Neighbor Mark Berens said he has been emailing and calling the district for some time to get information on its plans for the school but had never heard back.

“I am surprised, not necessarily that it is happening but that it is happening now. I have asked for a plan and for an outline, and I haven’t gotten a response yet,” he said. “It’s a little disappointing that we don’t have any current communication regarding the project.”

Hopes were raised for new schools on the sites in the last two years as nearby El Camino Real Charter High School, an independent charter school, came forward with a plan to develop the sites and a third closed campus, Platt Ranch, into middle schools and a science center associated with El Camino. Platt Ranch was to be a science center as part of the plan, but it was contingent upon approval of the other two sites. The district has not announced any plans for Platt Ranch, and El Camino’s director of marketing, Melanie Horton, has said they are retooling their plans for Platt Ranch and may come forward still with a new proposal.

The district had long said it had no money or need for new schools in the area, and El Camino officials since 2014 and until recently were working on plans for new schools and conducting community outreach after having been named the preferred developer of the sites by the LA Unified school board.

But the plans came to a sudden halt in late 2015 and early this year, when over a series of meetings the school board denied El Camino’s charter applications for the sites as the district announced previously unknown plans to develop the campuses into two traditional schools directly controlled by the district.

The sudden change angered many Highlander neighbors, who had thrown their support behind El Camino.
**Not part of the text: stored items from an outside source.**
(* ===== verification/RunShell.v ===== *)
(** * The loader of shell tests

    testcases/lib/tst_run_shell.c: the env blocks in the comments of a shell
    test hold a JSON object, which the loader reads into a [struct tst_test]
    by the loops of the JSON reader over its attribute tables.

    A member of the structure is named by the attribute it is set from, one
    that is not set is zero.  [junk] is what reading a member of the union of
    a [ujson_val] gives when another member was written last. *)

From stdpp Require Import gmap.
From S2P Require Import Prelude UjsonUtf UjsonReader.
Open Scope Z_scope.

(** ** Results

    [LBrk] is [tst_brk(TBROK, ...)] with its message; [LWild] a string that
    is copied from a pointer that was never set to one; [LOver] a write past
    the entries an array was allocated for; [LUB] a call of the reader that is
    not defined, or a loop that does not end within its fuel. *)
Inductive lres (A : Type) : Type :=
  | LRet (a : A)
  | LBrk (msg : list Z)
  | LWild
  | LOver
  | LUB.
Arguments LRet {A} a.
Arguments LBrk {A} msg.
Arguments LWild {A}.
Arguments LOver {A}.
Arguments LUB {A}.

#[export] Instance lres_ret : MRet lres := @LRet.
#[export] Instance lres_bind : MBind lres := λ A B f m,
  match m with LRet a => f a | LBrk s => LBrk s | LWild => LWild | LOver => LOver | LUB => LUB end.

Definition ldef {A} (o : option A) : lres A := match o with Some a => LRet a | None => LUB end.

(** ** The structures *)

Inductive test_attr_ids :=
  | ALL_FILESYSTEMS
  | DEV_MIN_SIZE
  | FILESYSTEMS
  | FORMAT_DEVICE
  | MIN_CPUS
  | MIN_MEM_AVAIL
  | MIN_KVER
  | MIN_RUNTIME
  | MIN_SWAP_AVAIL
  | MNTPOINT
  | MOUNT_DEVICE
  | NEEDS_ABI_BITS
  | NEEDS_CMDS
  | NEEDS_DEVFS
  | NEEDS_DEVICE
  | NEEDS_DRIVERS
  | NEEDS_HUGETLBFS
  | NEEDS_KCONFIGS
  | NEEDS_ROFS
  | NEEDS_ROOT
  | NEEDS_TMPDIR
  | RESTORE_WALLCLOCK
  | RUNTIME
  | SAVE_RESTORE
  | SKIP_FILESYSTEMS
  | SKIP_IN_COMPAT
  | SKIP_IN_LOCKDOWN
  | SKIP_IN_SECUREBOOT
  | SUPPORTED_ARCHS
  | TAGS
  | TAINT_CHECK
  | TCNT.

(** The enumeration in its order. *)
Definition test_ids : list test_attr_ids :=
  [ALL_FILESYSTEMS; DEV_MIN_SIZE; FILESYSTEMS; FORMAT_DEVICE; MIN_CPUS; MIN_MEM_AVAIL; MIN_KVER; MIN_RUNTIME;
   MIN_SWAP_AVAIL; MNTPOINT; MOUNT_DEVICE; NEEDS_ABI_BITS; NEEDS_CMDS; NEEDS_DEVFS; NEEDS_DEVICE; NEEDS_DRIVERS;
   NEEDS_HUGETLBFS; NEEDS_KCONFIGS; NEEDS_ROFS; NEEDS_ROOT; NEEDS_TMPDIR; RESTORE_WALLCLOCK; RUNTIME; SAVE_RESTORE;
   SKIP_FILESYSTEMS; SKIP_IN_COMPAT; SKIP_IN_LOCKDOWN; SKIP_IN_SECUREBOOT; SUPPORTED_ARCHS; TAGS; TAINT_CHECK; TCNT].

#[export] Instance test_attr_ids_eq_dec : EqDecision test_attr_ids.
Proof. solve_decision. Defined.

Definition test_id_nr (a : test_attr_ids) : nat := default 0%nat (fst <$> list_find (a =.) test_ids).

#[export] Instance test_attr_ids_countable : Countable test_attr_ids.
Proof.
  refine (inj_countable test_id_nr (λ n, test_ids !! n) _). intros a. by destruct a.
Defined.

Definition test_attrs : ujson_obj :=
  [mk_attr (str "all_filesystems") UJSON_BOOL; mk_attr (str "dev_min_size") UJSON_INT;
   mk_attr (str "filesystems") UJSON_ARR; mk_attr (str "format_device") UJSON_BOOL;
   mk_attr (str "min_cpus") UJSON_INT; mk_attr (str "min_mem_avail") UJSON_INT;
   mk_attr (str "min_kver") UJSON_STR; mk_attr (str "min_runtime") UJSON_INT;
   mk_attr (str "min_swap_avail") UJSON_INT; mk_attr (str "mntpoint") UJSON_STR;
   mk_attr (str "mount_device") UJSON_BOOL; mk_attr (str "needs_abi_bits") UJSON_INT;
   mk_attr (str "needs_cmds") UJSON_ARR; mk_attr (str "needs_devfs") UJSON_BOOL;
   mk_attr (str "needs_device") UJSON_BOOL; mk_attr (str "needs_drivers") UJSON_ARR;
   mk_attr (str "needs_hugetlbfs") UJSON_BOOL; mk_attr (str "needs_kconfigs") UJSON_ARR;
   mk_attr (str "needs_rofs") UJSON_BOOL; mk_attr (str "needs_root") UJSON_BOOL;
   mk_attr (str "needs_tmpdir") UJSON_BOOL; mk_attr (str "restore_wallclock") UJSON_BOOL;
   mk_attr (str "runtime") UJSON_INT; mk_attr (str "save_restore") UJSON_ARR;
   mk_attr (str "skip_filesystems") UJSON_ARR; mk_attr (str "skip_in_compat") UJSON_BOOL;
   mk_attr (str "skip_in_lockdown") UJSON_BOOL; mk_attr (str "skip_in_secureboot") UJSON_BOOL;
   mk_attr (str "supported_archs") UJSON_ARR; mk_attr (str "tags") UJSON_ARR;
   mk_attr (str "taint_check") UJSON_BOOL; mk_attr (str "tcnt") UJSON_INT].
A group of them confronted LA Unified Local District Northwest Superintendent Vivian Ekchian about the sudden change in March at a West Hills Neighborhood Council meeting.
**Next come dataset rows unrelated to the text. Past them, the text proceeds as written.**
Definition fs_set (i : fs_ids) (v : jval) (fs : tst_fs) : option tst_fs :=
  let '(mk_fs ty opts size_opt ver flags kver) := fs in
  match i, v with
  | MKFS_OPTS, JCont InArr _ => l ← arr_of str_el v; Some (mk_fs ty (Some l) size_opt ver flags kver)
  | MKFS_SIZE_OPT, JStr s => Some (mk_fs ty opts (Some s) ver flags kver)
  | MKFS_VER, JStr s => Some (mk_fs ty opts size_opt (Some s) flags kver)
  | MNT_FLAGS, JCont InArr _ => fl ← mnt_of v; Some (mk_fs ty opts size_opt ver fl kver)
  | TYPE, JStr s => Some (mk_fs (Some s) opts size_opt ver flags kver)
  | FS_MIN_KVER, JStr s => Some (mk_fs ty opts size_opt ver flags (Some s))
  | _, _ => None
  end.

Definition fs_el : jval → option tst_fs := obj_el fs_attrs fs_attr_ids fs_set fs_zero.

Lemma fs_set_ok n i v fs fs' :
  fs_attr_ids !! n = Some i → fs_set i v fs = Some fs' →
  searchable fs_attrs n ∧ ∀ attr, fs_attrs !! n = Some attr → type_matches (attr_type attr) (jtype v) = true.
Proof.
  intros Hn E. split; [apply fs_searchable|]. destruct fs as [ty opts so ver fl kver].
  do 6 (destruct n as [|n]; [injection Hn as <-; destruct v as [| | | |[] l]; try done; by intros attr [= <-]|]). done.
Qed.

Lemma fs_body_reads d v res b t n i fs fs' :
  fs_attr_ids !! n = Some i → fs_set i v fs = Some fs' → at_val d v res b t → idx res = Some n →
  leaves d t (Next fs') (fs_body fs res b).
Proof.
  intros Hn E Ha Hi. destruct fs as [ty opts so ver fl kver]. unfold fs_body. rewrite Hi, obind_Some, Hn.
  assert (∀ s (g : list Z → tst_fs), v = JStr s → fs' = g s →
    leaves d t (Next fs') (s ← strdup res; LRet (Next (g s), res, b) : lres (flow unit tst_fs * ujson_val * ujson_reader))) as Hstr.
  { intros s g -> ->. destruct (strdup_at _ _ _ _ _ Ha) as (-> & _ & Hr & _). lbind. by eapply leaves_here. }
  destruct i, v as [| | |s|[] l]; try done; cbn [fs_set] in E;
    try (injection E as <-; by apply (Hstr s)); apply bind_Some in E as (x & Ex & [= <-]).
  - destruct (strarr_reads d (JCont InArr l) res b t (Some x)) as (res1 & b1 & -> & H1 & H2 & H3); [by rewrite Ex|done|].
    lbind. by exists res1, b1.
  - destruct (mnt_flags_reads d (JCont InArr l) res b t x) as (res1 & b1 & -> & H1 & H2 & H3); [done|done|].
    lbind. by exists res1, b1.
Qed.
One of their concerns for the site was the district’s plan for a high school associated with Hale Charter Academy, a nearby affiliated charter school. The school is located in a residential neighborhood and residents preferred an elementary school, as a high school would increase in traffic.

At the West Hills Neighborhood Council meeting, Ekchian made a promise to the neighbors that is was at least a priority for her to have the school torn down. The demolition is a significant budget commitment for the district because the money has to come out of general funds, not bond funds earmarked for construction, because in order to use bond funds the demolition must be part of a new construction project. This was one reason the district had not previously torn down the schools, but Ekchian, who moved to her role in 2015, said it was a priority for her.

“Many community members have contacted me and said this school has been sitting there, it has been an eyesore and a problem for the community for 30 years. And we have met over time with officials from the school district, and there has always been an attempt at demolition it but never has materialized,” Ekchian said this week. “It was important for as a local district to make a commitment by which we stand and to show them that we follow through on our commitments. That’s why this demolition is significant, because it has been over three decades of frustration that is being addressed by us.”

Hovatter said he was not yet sure if he will construct fences around the empty lots, but for the moment he does not want to.

“I believe that it’s been an eyesore long enough. If we go and put a chain-link fence around it, it’s still going to be an eyesore,” he said. “We have included within our budget money to install a fence, but initially I want to see if that is acceptable to the surrounding neighborhood. Ultimately I’m going to end up doing what the neighbors want us to do. But a fence doesn’t really stop anyone from entering the campus.”

*UPDATED to show that five schools remain closed, while others are open or being used for other purposes.